In the Tier 3 rule (at 79 FR 23531), EPA required refiners to make changes to market gasoline that were necessary to enable the stringent new standards for vehicle emissions of criteria pollutants and their precursors. In that same rule, EPA adopted changes to certification test fuel that would better represent in-use gasoline, including the new in-use gasoline changes.[10] EPA recognized that these changes to the test fuel would likely have some effect on certification testing results for the GHG and CAFE standards that had been adopted a few years before. However, EPA lacked sufficient data at that time to determine the magnitude of any such effect. Accordingly, EPA committed to undertaking a study of the effect of the change in test fuel, and, if appropriate, to propose test procedure adjustments. Our intent was to ensure that the stringency of the GHG and CAFE programs would not be affected by the change in test fuel.

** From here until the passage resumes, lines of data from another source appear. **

Lemma fill_owed r : reader_ok r -> let r' := fill (sr_src r) r in
  owed r' = owed r /\ reader_ok r' /\ (sr_ready r' = [] -> is_Some (sr_err r')).
Proof.
  remember (sr_src r) as src eqn:Hsrc. revert r Hsrc. induction src as [|[chunk err] src IH]; intros r Hsrc Hr; cbn [fill].
  - destruct (sr_ready r) eqn:Hready; [|by rewrite Hready]. destruct (sr_err r) eqn:Herr; [by rewrite Herr; eauto|].
    destruct Hr as [Hs Hb]. specialize (Hb Herr). unfold owed, reader_ok, accept. rewrite <- Hsrc, Hready, Herr in *.
    cbn [delivers fst app] in *. rewrite bool_decide_true by eauto.
    destruct (scan (sr_scrub r) (sr_pending r ++ []) true) as [out held]. cbn [sr_err sr_ready sr_scrub fst]. split_and!; eauto; done.
  - destruct (sr_ready r) eqn:Hready; [|by rewrite Hready]. destruct (sr_err r) eqn:Herr; [by rewrite Herr; eauto|].
    destruct (accept_owed r src chunk err Hr (eq_sym Hsrc) Hready Herr) as [Ho Hok].
    rewrite <- Ho. apply IH; [|done]. unfold accept. by destruct (scan _ _ _).
Qed.

Lemma Read_owed n r : reader_ok r -> (0 < n)%nat ->
  match scrubReader_Read n r with
  | (Err err, _) => owed r = ([], err)
  | (Ok bs, r') => owed r = (bs ++ (owed r').1, (owed r').2) /\ bs <> [] /\ reader_ok r'
  end.
Proof.
  intros Hr Hn. unfold scrubReader_Read. destruct (fill_owed r Hr) as (<- & Hok & Hready). cbv zeta in *.
  destruct (fill (sr_src r) r) as [src s pend ready err]. unfold owed, reader_ok in *. cbn [sr_ready sr_err sr_scrub sr_pending sr_src] in *.
  destruct ready as [|b ready]; [destruct (Hready eq_refl) as [e ->]; done|].
  split; [|split; [by destruct n; [lia|]|exact Hok]].
  destruct err; cbn [fst snd sr_ready sr_err sr_scrub sr_pending sr_src]; rewrite ?app_assoc, take_drop; done.
Qed.

Lemma drain_owed fuel n r : reader_ok r -> (0 < n)%nat -> (length (owed r).1 < fuel)%nat -> drain fuel n r = Some (owed r).
Proof.
  intros Hr Hn. revert r Hr. induction fuel as [|fuel IH]; intros r Hr Hf; [lia|]. cbn [drain].
  pose proof (Read_owed n r Hr Hn) as Ho. destruct (scrubReader_Read n r) as [[bs|err] r'].
  - destruct Ho as (Ho & Hbs & Hr'). rewrite Ho in *. cbn [fst] in Hf. rewrite length_app in Hf.
    rewrite IH; [done | done |]. destruct bs; [done|]. simpl in Hf. lia.
  - by rewrite Ho.
Qed.
End scrubReader.

(** ** Trying every needle everywhere *)
Section reference.
Context `{UnicodeTables}.

(** The scan without its tables: at every position every needle whose first
    character is spelled there is tried. *)
Fixpoint ref_scan_loop (s : scrubber) (skip : nat) (data : list Z) : list segment :=
  match data with
  | [] => []
  | b :: data' =>
    match skip with
    | S k => ref_scan_loop s k data'
    | O => match best (ref_position s data true) with
           | None => Keep b :: ref_scan_loop s 0 data'
           | Some (e, index, sps) => Replace index (take e data) sps :: ref_scan_loop s (e - 1) data'
           end
    end
  end.

Lemma scan_loop_ref s k d : tables_ok s -> Forall is_byte d -> scan_loop s true k d = (ref_scan_loop s k d, []).
Proof.
  intros Hs. revert k. induction d as [|b d IH]; intros k Hb; [done|].
  assert (Forall is_byte d) as Hd by (by inversion Hb).
  destruct k as [|k]; cbn [scan_loop ref_scan_loop]; [|by apply IH].
  pose proof (decide_at_final s (b :: d) Hs Hb ltac:(done)) as Hdec. unfold decide_at in Hdec.
  pose proof (ref_position_final s (b :: d)) as Hm. rewrite <- Hdec in *. clear Hdec.
  destruct (mayStart s (b :: d)); cbn [negb]; [|by rewrite IH].
  rewrite Hm. destruct (best _) as [[[e i] sps]|]; by rewrite IH.
Qed.
End reference.

(** ** The properties of the reader *)
Section properties.
Context `{UnicodeTables}.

These anticipated test procedure adjustments were to center around adjustments to the measured CO2 results and the fuel economy calculations used to quantify vehicle GHG emissions and fuel economy performance. During the Tier 3 rulemaking, EPA and manufacturers recognized that insufficient GHG emission and fuel economy data existed at the time to appropriately quantify the impact of the new test fuel, especially on more advanced vehicle technologies that have recently been introduced in the light-duty fleet. Thus, as mentioned above, we committed to conducting a vehicle and fuel testing program to develop emissions data on both fuels to support such test procedure adjustments. As discussed in Section III below, EPA has now completed such a test program.

Also in the Tier 3 rule we recognized that prior to the implementation of any such adjustments and during any phase-in of new test fuel requirements, manufacturers might choose to perform parallel compliance testing on both fuels (i.e., to perform Tier 3 compliance testing on E10 fuel but also continuing to perform GHG and CAFE fuel economy testing on E0 fuel during the transition). To reduce this potential temporary regulatory burden, EPA put in place several interim provisions to provide testing flexibility and reduce the number of additional required tests during the transition from the previous Tier 2 E0 test fuel to the new Tier 3 E10 test fuel.

In the Tier 3 preamble (79 FR 23533), EPA stated our intention to complete a rulemaking establishing a cutoff date after which manufacturers would need to perform all compliance testing on Tier 3 fuel, as well as establishing the related test procedure adjustments, in time for MY 2020 certification. EPA also noted in the Tier 3 preamble that manufacturers suggested various approaches to when and how such a requirement might be implemented, including phased provisions and revised provisions for carryover of earlier test data. Manufacturers also requested that the implementation of the new fuel requirement and corresponding test procedure adjustments take into account the necessary lead time and the temporary added testing burden generally required by the industry during a transition between certification test fuels.

In the sections below, EPA describes the steps we propose to take, as we anticipated in the 2014 Tier 3 rule. In Section III, we summarize the vehicle testing program that we have now conducted, designed to compare measured CO2 emissions and calculated fuel economy on both the Tier 2 and Tier 3 test fuels, on vehicles incorporating advanced fuel efficiency technologies. We then describe our analyses of those data, concluding with our proposed CO2 and fuel economy adjustment factors.[11]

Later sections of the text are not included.